Sir Edward Antrobus
- Arms of Sir Edward Antrobus

Personal information
- Born: 28 September 1938 (age 87) Cape Province, South Africa
- Batting: Right handed
- Bowling: Leg-break

Domestic team information
- 1963: Cambridge University
- FC debut: 15 May 1963 Cambridge University v Leicestershire
- Last FC: 18 May 1963 Cambridge University v Nottinghamshire

Career statistics
| Competition | First-class |
| Matches | 2 |
| Runs scored | 53 |
| Batting average | 13.25 |
| 100s/50s | 0/0 |
| Top score | 31 |
| Balls bowled | 18 |
| Wickets | 0 |
| Bowling average | – |
| 5 wickets in innings | – |
| 10 wickets in match | – |
| Best bowling | – |
| Catches/stumpings | 1/– |
- Source: CricketArchive, 27 September 2008

= Sir Edward Antrobus, 8th Baronet =

South African first-class cricketer (born 1938)

Sir Edward Philip Antrobus, 8th Baronet (born 28 September 1938) is a South African former first-class cricketer.

==Personal==
Born in South Africa, he graduated from Witwatersrand University in 1961 with a Bachelor of Science in engineering.

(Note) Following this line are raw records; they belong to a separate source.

(** [Delete] never panics.  When [Index] finds the key at [i], the list it
    returns is the receiver without its entry at [i], one shorter and in the
    same order; otherwise it has the elements of the receiver.  Either way
    it lies in an array that the caller's heap did not have. *)
Theorem Delete_removes_first (h : Heap) (e : Slice) (k : string) :
  wf h e →
  ∃ h' e',
    Delete grow h e k = Some (h', e') ∧ wf h' e' ∧
    match Index h e k with
    | (i, true) =>
        read h' e' = take (Z.to_nat i) (read h e) ++ drop (S (Z.to_nat i)) (read h e) ∧
        S (slen e') = slen e
    | (_, false) => read h' e' = read h e ∧ slen e' = slen e
    end ∧
    ∀ a, sarr e' = Some a → h !! a = None.
Proof.
  intros Hwf.
  destruct (Delete_spec grow h e k Hwf) as (h' & e' & Hrun & Hwf' & Hread & _ & Hfresh).
  exists h', e'. split; [done|]. split; [done|]. split; [|done].
  pose proof (length_read h' e' Hwf') as Hlen'.
  pose proof (length_read h e Hwf) as Hlen.
  unfold Index. destruct (indexFrom 0 (read h e) k) as [i [|]] eqn:Hidx.
  - destruct (indexFrom_hit _ _ _ _ Hidx) as (n & kv & -> & Hn & _ & Hrm).
    replace (Z.to_nat (0 + Z.of_nat n)) with n by lia.
    rewrite Hread, Hrm. split; [done|].
    rewrite <- Hlen', <- Hlen, Hread, Hrm.
    apply lookup_lt_Some in Hn.
    rewrite length_app, length_take, length_drop. lia.
  - destruct (indexFrom_miss _ _ _ _ Hidx) as (_ & Hrm & _).
    rewrite Hread, Hrm. split; [done|].
    by rewrite <- Hlen', <- Hlen, Hread, Hrm.
Qed.

(** After [Delete], [Get] finds no entry for the key of a list that had at
    most one, and answers for every other key what it answered before. *)
Theorem Delete_then_Get (h : Heap) (e : Slice) (k : string) :
  wf h e →
  ∃ h' e',
    Delete grow h e k = Some (h', e') ∧
    ((occurrences k (read h e) ≤ 1)%nat → Get h' e' k = Some ("", false)) ∧
    ∀ k', k' ≠ k → Get h' e' k' = Get h e k'.
Proof.
  intros Hwf.
  destruct (Delete_spec grow h e k Hwf) as (h' & e' & Hrun & _ & Hread & _).
  exists h', e'. split; [done|]. split.
  - intros Hocc. rewrite Get_head, Hread, removeFirst_filter by done.
    pose proof (occurrences_filter_ne k (read h e)) as H0.
    unfold occurrences in H0. apply length_zero_iff_nil in H0. by rewrite H0.
  - intros k' Hne. by rewrite !Get_head, Hread, filter_removeFirst_ne.
Qed.

(** [AddOrReplace] leaves the answers of [Get] for the other keys as they
    were. *)
Theorem AddOrReplace_other_keys (h : Heap) (e : Slice) (k v k' : string) :
  wf h e → k' ≠ k →
  ∃ h' e',
    AddOrReplace grow h e k v = Some (h', e') ∧ Get h' e' k' = Get h e k'.
Proof.
  intros Hwf Hne.
  destruct (AddOrReplace_spec grow h e k v Hwf) as (h' & e' & Hrun & _ & Hread & _).
  exists h', e'. split; [done|].
  rewrite !Get_head, Hread, filter_app, filter_removeFirst_ne by done.
  rewrite filter_cons_False by (simpl; congruence).
  by rewrite filter_nil, app_nil_r.
Qed.

(** Lists with at most one entry per key stay so: [AddOrReplace] and
    [Delete] return well-formed lists with at most one entry per key. *)
Theorem distinct_keys_kept (h : Heap) (e : Slice) (k v : string) :
  wf h e → (∀ k', occurrences k' (read h e) ≤ 1)%nat →
  (∃ h' e', AddOrReplace grow h e k v = Some (h', e') ∧ wf h' e' ∧
            ∀ k', (occurrences k' (read h' e') ≤ 1)%nat) ∧
  (∃ h' e', Delete grow h e k = Some (h', e') ∧ wf h' e' ∧
            ∀ k', (occurrences k' (read h' e') ≤ 1)%nat).
Proof.
  intros Hwf Huniq. split.
  - destruct (AddOrReplace_spec grow h e k v Hwf) as (h' & e' & Hrun & Hwf' & Hread & _).
    exists h', e'. split; [done|]. split; [done|]. rewrite Hread.
    by apply AddOrReplace_keeps_unique.
  - destruct (Delete_spec grow h e k Hwf) as (h' & e' & Hrun & Hwf' & Hread & _).
    exists h', e'. split; [done|]. split; [done|]. rewrite Hread.
    intros k'. pose proof (occurrences_removeFirst k k' (read h e)).
    pose proof (Huniq k'). lia.
Qed.

(** The last write wins: setting a key twice leaves the list that setting
    it once to the second value leaves, and [Get] answers with the second
    value. *)
Theorem AddOrReplace_twice (h : Heap) (e : Slice) (k v1 v2 : string) :
  wf h e → (occurrences k (read h e) ≤ 1)%nat →
  ∃ h1 e1 h2 e2,
    AddOrReplace grow h e k v1 = Some (h1, e1) ∧
    AddOrReplace grow h1 e1 k v2 = Some (h2, e2) ∧
    read h2 e2 = filter (λ kv, key kv ≠ k) (read h e) ++ [mkKV k v2] ∧
    Get h2 e2 k = Some (v2, true) ∧
    read h2 e1 = filter (λ kv, key kv ≠ k) (read h e) ++ [mkKV k v1].
Proof.
  intros Hwf Hocc.
  destruct (AddOrReplace_spec grow h e k v1 Hwf)
    as (h1 & e1 & Hrun1 & Hwf1 & Hread1 & Hkeep1).
  destruct (AddOrReplace_spec grow h1 e1 k v2 Hwf1)
    as (h2 & e2 & Hrun2 & Hwf2 & Hread2 & Hkeep2).
  rewrite removeFirst_filter in Hread1 by done.
  pose proof (occurrences_filter_ne k (read h e)) as H0.
  assert (Hocc1 : (occurrences k (read h1 e1) ≤ 1)%nat).
  { rewrite Hread1. unfold occurrences in *. rewrite filter_app, length_app, H0.
    by rewrite filter_cons_True. }
  rewrite removeFirst_filter in Hread2 by done.
  assert (Hread2' : read h2 e2
                    = filter (λ kv, key kv ≠ k) (read h e) ++ [mkKV k v2]).
  { rewrite Hread2, Hread1, filter_app. f_equal.
    rewrite filter_cons_False by (by intros ?). rewrite filter_nil, app_nil_r.
    rewrite list_filter_filter. apply list_filter_iff. tauto. }
  exists h1, e1, h2, e2. split; [done|]. split; [done|]. split; [done|]. split.
  - by eapply Get_last.
  - by rewrite (read_frame h1 h2 e1 Hwf1 Hkeep2).
Qed.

He graduated from Magdalene College, Cambridge in 1965 with a Bachelor of Arts and in 1969 with a Master of Arts. He succeeded to the title of 8th Baronet Antrobus, of Antrobus, county palatine of Chester on 1 August 1995.

==Cricketing career==
Antrobus made two appearances for Cambridge University in 1963 as a right-handed batsman and leg spin bowler. He scored 31 and 22 on debut against Leicestershire but was twice out without scoring in his second, and final, game against Nottinghamshire. He bowled three overs in total without taking a wicket. His uncle, Geoffrey Antrobus, also played two games for Cambridge University in 1925.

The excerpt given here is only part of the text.